### Available data
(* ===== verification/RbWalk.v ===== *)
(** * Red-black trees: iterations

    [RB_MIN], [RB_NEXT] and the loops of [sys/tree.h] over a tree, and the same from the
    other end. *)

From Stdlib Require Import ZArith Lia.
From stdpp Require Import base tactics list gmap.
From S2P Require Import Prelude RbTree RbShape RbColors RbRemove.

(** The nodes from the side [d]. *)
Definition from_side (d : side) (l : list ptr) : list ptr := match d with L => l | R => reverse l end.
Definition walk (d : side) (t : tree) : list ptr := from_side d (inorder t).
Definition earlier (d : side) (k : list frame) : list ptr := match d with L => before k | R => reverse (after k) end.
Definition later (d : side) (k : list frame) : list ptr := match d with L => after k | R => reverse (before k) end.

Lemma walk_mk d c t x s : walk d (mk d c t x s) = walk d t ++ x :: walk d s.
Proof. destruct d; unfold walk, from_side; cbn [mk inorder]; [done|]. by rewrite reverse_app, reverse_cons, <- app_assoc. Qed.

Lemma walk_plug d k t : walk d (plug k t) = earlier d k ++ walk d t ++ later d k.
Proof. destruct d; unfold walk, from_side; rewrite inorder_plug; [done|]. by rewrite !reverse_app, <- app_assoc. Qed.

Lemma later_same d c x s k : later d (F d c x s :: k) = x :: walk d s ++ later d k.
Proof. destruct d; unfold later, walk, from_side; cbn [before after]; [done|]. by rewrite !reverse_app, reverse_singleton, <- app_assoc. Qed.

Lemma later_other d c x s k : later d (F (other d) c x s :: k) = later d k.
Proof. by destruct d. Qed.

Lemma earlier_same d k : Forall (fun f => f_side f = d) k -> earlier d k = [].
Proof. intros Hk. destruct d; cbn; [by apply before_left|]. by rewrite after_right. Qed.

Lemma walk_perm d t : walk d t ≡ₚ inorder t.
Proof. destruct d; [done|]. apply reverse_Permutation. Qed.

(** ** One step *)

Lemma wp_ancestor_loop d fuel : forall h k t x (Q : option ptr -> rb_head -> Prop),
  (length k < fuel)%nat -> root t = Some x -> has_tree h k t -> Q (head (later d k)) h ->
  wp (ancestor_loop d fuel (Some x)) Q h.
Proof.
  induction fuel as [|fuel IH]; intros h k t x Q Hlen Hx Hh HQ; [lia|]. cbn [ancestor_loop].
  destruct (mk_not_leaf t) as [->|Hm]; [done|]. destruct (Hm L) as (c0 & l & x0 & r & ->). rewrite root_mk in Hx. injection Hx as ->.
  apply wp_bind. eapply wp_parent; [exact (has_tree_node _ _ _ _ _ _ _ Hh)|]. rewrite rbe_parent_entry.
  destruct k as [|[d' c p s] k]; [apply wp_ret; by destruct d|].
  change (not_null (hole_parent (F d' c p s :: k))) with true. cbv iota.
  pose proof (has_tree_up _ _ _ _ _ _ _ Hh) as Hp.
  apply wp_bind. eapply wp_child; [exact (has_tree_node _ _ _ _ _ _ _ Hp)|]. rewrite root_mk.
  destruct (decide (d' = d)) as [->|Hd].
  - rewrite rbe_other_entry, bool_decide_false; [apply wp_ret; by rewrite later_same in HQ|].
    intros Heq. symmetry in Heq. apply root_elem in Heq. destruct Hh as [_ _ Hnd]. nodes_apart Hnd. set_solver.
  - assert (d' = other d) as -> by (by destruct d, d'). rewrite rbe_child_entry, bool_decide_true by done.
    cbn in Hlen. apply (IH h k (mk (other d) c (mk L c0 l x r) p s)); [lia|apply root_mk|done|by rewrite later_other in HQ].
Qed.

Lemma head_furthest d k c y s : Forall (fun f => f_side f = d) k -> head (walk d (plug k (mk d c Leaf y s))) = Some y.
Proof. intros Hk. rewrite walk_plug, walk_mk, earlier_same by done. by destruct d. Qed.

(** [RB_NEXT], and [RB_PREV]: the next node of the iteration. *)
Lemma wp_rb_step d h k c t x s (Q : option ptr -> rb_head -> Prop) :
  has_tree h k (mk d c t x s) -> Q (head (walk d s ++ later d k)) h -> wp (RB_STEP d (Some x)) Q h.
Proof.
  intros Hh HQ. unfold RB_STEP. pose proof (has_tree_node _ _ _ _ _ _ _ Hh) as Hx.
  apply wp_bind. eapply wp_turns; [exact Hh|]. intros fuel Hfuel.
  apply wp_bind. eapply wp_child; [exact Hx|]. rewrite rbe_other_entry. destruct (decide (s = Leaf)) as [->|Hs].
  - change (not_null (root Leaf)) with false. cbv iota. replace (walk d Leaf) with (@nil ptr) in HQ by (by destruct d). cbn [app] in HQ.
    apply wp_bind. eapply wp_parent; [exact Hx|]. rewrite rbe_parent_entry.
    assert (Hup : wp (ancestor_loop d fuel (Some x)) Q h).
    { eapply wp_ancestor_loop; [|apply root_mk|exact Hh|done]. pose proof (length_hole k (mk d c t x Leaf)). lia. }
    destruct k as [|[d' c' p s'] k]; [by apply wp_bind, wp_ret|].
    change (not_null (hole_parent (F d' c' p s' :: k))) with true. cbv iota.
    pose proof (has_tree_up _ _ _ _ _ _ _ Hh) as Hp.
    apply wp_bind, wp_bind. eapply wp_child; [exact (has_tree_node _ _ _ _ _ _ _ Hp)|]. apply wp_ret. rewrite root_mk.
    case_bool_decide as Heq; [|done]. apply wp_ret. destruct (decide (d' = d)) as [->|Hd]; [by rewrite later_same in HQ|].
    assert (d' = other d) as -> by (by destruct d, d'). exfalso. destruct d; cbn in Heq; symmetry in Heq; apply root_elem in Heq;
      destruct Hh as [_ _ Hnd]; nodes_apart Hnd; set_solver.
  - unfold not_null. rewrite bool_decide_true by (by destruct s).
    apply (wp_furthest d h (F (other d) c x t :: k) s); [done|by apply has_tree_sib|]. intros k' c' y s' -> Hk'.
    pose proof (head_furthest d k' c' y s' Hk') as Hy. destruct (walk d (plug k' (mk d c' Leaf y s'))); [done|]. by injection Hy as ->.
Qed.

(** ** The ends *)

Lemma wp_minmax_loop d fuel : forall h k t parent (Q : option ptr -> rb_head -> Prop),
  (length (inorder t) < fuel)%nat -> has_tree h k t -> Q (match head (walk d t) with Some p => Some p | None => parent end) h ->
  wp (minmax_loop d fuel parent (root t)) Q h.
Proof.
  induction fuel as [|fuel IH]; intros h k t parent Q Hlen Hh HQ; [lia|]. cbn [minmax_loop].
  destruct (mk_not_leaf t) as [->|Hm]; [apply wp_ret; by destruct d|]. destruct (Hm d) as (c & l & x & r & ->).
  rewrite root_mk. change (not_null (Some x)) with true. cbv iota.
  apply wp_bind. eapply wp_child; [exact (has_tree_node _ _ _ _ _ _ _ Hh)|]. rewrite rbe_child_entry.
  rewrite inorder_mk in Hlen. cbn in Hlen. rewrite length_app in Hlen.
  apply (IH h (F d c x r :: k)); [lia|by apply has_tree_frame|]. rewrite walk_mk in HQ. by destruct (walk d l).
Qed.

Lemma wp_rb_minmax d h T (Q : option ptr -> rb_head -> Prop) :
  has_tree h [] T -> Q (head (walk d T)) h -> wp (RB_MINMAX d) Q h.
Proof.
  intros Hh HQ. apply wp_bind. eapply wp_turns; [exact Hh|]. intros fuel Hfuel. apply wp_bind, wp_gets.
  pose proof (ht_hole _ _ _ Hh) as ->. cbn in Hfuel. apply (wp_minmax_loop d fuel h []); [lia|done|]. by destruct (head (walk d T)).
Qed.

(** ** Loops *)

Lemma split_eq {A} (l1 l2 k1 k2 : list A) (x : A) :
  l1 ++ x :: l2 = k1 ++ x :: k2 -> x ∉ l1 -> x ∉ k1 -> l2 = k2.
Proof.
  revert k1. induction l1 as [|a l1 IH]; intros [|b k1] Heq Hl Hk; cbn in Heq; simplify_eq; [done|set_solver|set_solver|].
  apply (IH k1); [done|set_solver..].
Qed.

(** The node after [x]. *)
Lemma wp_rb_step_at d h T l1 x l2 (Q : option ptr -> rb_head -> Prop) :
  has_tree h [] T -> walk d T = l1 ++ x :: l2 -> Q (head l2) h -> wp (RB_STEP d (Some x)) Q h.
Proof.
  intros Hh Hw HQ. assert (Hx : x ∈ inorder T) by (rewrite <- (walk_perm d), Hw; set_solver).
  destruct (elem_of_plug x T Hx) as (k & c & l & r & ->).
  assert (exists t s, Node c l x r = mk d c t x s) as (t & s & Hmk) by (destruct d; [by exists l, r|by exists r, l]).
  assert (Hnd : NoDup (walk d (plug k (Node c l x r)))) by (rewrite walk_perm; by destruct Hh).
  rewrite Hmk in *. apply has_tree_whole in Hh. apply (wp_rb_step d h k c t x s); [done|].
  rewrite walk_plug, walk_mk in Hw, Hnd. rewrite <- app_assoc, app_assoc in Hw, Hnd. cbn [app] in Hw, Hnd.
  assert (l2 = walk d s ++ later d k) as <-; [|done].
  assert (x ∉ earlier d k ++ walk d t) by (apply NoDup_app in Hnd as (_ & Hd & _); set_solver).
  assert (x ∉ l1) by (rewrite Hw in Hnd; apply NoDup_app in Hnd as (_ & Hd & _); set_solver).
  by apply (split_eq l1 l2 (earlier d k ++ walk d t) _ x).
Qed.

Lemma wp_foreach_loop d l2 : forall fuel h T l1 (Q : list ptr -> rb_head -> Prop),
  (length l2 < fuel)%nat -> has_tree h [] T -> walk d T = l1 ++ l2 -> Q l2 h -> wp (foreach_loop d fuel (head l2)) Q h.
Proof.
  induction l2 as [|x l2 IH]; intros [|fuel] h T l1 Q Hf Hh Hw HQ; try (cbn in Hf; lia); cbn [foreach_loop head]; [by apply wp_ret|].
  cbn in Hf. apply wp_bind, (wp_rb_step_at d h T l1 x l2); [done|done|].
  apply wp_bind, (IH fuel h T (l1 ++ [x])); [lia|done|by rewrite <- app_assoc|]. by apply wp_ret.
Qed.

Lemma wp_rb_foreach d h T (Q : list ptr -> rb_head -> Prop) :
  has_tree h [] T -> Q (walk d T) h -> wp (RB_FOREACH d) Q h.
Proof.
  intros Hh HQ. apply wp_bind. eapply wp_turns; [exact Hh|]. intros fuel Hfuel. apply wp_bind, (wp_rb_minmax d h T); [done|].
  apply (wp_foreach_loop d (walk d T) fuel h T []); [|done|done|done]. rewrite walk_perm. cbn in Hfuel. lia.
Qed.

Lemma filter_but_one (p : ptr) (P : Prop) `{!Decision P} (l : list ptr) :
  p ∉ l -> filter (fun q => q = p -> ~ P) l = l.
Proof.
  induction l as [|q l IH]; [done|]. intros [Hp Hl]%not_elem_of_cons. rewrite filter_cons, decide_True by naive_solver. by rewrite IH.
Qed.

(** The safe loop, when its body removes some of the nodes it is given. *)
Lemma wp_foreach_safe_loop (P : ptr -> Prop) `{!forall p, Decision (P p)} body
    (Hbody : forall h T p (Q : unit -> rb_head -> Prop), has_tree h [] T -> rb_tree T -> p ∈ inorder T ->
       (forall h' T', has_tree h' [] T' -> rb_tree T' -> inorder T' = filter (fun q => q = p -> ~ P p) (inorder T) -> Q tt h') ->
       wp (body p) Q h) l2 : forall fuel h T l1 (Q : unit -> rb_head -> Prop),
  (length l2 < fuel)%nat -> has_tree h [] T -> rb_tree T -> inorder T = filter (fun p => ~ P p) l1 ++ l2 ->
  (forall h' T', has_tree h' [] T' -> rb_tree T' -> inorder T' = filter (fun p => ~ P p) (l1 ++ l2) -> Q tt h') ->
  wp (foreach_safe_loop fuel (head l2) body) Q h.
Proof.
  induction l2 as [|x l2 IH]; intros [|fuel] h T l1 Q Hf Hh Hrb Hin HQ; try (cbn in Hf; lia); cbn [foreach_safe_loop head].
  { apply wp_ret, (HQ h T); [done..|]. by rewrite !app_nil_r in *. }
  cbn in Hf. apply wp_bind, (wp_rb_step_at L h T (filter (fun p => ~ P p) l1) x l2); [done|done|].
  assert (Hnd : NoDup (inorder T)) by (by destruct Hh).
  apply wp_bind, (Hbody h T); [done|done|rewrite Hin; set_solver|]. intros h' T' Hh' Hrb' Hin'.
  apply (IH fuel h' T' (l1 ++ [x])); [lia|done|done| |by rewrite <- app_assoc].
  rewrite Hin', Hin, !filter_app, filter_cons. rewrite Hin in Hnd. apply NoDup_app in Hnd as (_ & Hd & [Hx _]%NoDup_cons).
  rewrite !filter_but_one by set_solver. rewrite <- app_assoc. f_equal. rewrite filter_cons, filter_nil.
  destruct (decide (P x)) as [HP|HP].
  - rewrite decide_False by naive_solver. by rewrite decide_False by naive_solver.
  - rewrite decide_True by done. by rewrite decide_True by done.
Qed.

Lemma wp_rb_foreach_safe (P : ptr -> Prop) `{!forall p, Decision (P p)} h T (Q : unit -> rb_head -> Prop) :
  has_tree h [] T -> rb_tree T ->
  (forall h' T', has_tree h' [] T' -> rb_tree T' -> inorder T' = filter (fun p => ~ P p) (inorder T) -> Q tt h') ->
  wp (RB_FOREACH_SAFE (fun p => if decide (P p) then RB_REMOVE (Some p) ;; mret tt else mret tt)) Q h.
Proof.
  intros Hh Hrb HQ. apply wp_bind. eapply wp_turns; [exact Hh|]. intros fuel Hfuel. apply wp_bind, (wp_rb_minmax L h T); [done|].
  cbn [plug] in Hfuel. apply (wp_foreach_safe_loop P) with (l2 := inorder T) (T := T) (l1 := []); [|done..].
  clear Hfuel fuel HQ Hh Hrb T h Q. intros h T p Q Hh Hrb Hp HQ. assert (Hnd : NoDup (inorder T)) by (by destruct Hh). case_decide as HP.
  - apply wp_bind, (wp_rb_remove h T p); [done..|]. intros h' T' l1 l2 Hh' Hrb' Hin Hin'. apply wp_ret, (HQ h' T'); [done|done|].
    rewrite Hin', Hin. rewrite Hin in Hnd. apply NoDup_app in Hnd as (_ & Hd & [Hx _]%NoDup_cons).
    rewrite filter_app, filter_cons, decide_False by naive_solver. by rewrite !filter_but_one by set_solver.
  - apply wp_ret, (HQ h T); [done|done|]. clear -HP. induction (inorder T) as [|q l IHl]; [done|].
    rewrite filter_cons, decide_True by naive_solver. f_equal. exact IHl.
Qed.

### Problem
Among the lines of the preceding listing, count those that contain the string "injection"; state the count and nothing further.

### Exercise solution
2